--- Supplied material Enclosed Below ---

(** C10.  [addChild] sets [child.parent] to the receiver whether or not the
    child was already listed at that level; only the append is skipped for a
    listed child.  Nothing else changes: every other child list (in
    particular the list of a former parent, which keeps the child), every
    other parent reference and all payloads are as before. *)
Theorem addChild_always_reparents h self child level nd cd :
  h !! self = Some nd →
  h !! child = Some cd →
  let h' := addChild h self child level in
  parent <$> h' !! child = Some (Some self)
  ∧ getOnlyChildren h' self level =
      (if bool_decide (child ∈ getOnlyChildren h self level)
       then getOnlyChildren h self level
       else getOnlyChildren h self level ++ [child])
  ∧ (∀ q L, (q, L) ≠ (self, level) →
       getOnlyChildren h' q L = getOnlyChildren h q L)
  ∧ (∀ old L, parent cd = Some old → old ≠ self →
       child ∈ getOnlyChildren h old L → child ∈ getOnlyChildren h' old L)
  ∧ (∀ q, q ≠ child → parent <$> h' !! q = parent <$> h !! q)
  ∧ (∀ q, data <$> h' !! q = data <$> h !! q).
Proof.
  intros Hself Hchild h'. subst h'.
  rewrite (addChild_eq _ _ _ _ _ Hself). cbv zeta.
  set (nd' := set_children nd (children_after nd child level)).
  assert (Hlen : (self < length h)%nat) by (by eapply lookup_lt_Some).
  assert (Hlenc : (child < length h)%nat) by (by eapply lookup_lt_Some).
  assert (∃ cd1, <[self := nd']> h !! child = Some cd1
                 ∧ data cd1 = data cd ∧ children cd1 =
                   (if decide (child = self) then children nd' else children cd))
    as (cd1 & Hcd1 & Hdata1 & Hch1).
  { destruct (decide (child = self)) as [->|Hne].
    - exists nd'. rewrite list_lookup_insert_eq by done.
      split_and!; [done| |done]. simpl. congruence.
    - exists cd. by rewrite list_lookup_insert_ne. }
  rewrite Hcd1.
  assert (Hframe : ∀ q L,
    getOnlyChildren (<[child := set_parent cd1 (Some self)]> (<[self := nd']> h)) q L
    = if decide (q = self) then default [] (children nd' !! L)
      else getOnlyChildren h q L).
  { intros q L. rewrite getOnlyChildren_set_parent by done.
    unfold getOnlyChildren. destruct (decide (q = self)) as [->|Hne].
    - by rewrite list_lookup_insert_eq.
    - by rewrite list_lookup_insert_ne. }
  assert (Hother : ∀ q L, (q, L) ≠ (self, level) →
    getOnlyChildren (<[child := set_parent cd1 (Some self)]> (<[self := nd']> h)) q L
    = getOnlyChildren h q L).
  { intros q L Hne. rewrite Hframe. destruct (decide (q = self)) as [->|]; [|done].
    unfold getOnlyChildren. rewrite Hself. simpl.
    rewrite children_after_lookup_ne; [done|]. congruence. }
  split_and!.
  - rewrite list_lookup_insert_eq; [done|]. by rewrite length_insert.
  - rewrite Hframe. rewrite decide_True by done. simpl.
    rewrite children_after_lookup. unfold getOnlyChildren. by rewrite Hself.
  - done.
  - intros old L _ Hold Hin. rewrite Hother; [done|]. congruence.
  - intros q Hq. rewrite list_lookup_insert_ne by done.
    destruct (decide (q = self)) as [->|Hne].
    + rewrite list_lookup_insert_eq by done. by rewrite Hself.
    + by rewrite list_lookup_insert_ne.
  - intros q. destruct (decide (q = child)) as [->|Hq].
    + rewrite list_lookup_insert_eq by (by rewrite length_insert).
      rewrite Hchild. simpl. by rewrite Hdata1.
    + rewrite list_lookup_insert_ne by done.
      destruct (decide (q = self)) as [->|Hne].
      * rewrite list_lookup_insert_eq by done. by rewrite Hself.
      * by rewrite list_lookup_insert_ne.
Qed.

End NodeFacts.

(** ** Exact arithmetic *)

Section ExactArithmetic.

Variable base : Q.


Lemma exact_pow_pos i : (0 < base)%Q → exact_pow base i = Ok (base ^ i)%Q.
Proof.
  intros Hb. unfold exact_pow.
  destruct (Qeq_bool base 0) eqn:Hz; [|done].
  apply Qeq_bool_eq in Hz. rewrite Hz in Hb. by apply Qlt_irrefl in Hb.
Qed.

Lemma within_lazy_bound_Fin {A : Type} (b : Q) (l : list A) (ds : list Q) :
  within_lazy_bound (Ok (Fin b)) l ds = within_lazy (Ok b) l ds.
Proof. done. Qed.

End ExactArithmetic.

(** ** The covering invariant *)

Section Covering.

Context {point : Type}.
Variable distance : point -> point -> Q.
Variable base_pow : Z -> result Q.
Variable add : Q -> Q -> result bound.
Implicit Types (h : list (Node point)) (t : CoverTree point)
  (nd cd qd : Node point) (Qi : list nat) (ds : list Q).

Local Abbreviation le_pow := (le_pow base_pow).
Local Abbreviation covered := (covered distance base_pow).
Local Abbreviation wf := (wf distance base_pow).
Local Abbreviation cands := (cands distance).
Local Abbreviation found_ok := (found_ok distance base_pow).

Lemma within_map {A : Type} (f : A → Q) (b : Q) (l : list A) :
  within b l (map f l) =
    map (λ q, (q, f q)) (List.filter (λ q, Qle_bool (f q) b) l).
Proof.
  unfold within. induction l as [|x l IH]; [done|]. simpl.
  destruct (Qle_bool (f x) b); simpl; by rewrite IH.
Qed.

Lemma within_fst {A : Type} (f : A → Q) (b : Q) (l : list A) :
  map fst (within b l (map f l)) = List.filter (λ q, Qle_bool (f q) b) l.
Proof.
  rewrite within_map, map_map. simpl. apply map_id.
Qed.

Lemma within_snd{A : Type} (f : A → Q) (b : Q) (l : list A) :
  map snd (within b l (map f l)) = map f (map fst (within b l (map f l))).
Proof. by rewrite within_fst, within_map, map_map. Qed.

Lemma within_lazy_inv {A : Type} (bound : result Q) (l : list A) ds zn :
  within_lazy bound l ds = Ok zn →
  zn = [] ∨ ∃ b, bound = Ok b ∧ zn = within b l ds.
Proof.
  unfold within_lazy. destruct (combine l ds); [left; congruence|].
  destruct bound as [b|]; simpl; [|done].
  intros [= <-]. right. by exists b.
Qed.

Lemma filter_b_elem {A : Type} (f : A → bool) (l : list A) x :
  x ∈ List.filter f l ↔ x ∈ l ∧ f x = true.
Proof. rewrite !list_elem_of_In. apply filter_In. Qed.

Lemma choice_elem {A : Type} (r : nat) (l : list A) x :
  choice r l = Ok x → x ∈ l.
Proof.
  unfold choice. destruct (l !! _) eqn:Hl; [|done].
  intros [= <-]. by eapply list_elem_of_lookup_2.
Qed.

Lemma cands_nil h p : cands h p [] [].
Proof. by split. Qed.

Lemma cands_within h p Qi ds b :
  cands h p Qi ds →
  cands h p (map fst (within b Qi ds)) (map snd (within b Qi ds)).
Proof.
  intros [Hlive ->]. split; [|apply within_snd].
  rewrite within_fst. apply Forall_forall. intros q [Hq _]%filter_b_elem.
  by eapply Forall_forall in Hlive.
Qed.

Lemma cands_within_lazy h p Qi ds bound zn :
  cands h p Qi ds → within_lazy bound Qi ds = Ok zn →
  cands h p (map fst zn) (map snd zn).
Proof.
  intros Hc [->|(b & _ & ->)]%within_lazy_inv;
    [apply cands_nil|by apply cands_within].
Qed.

--- End of Enclosed Supplied material ---

:: Your assignment ::
State how many lines of the records hold the string "level", and nothing else.

:: Result for this task ::
10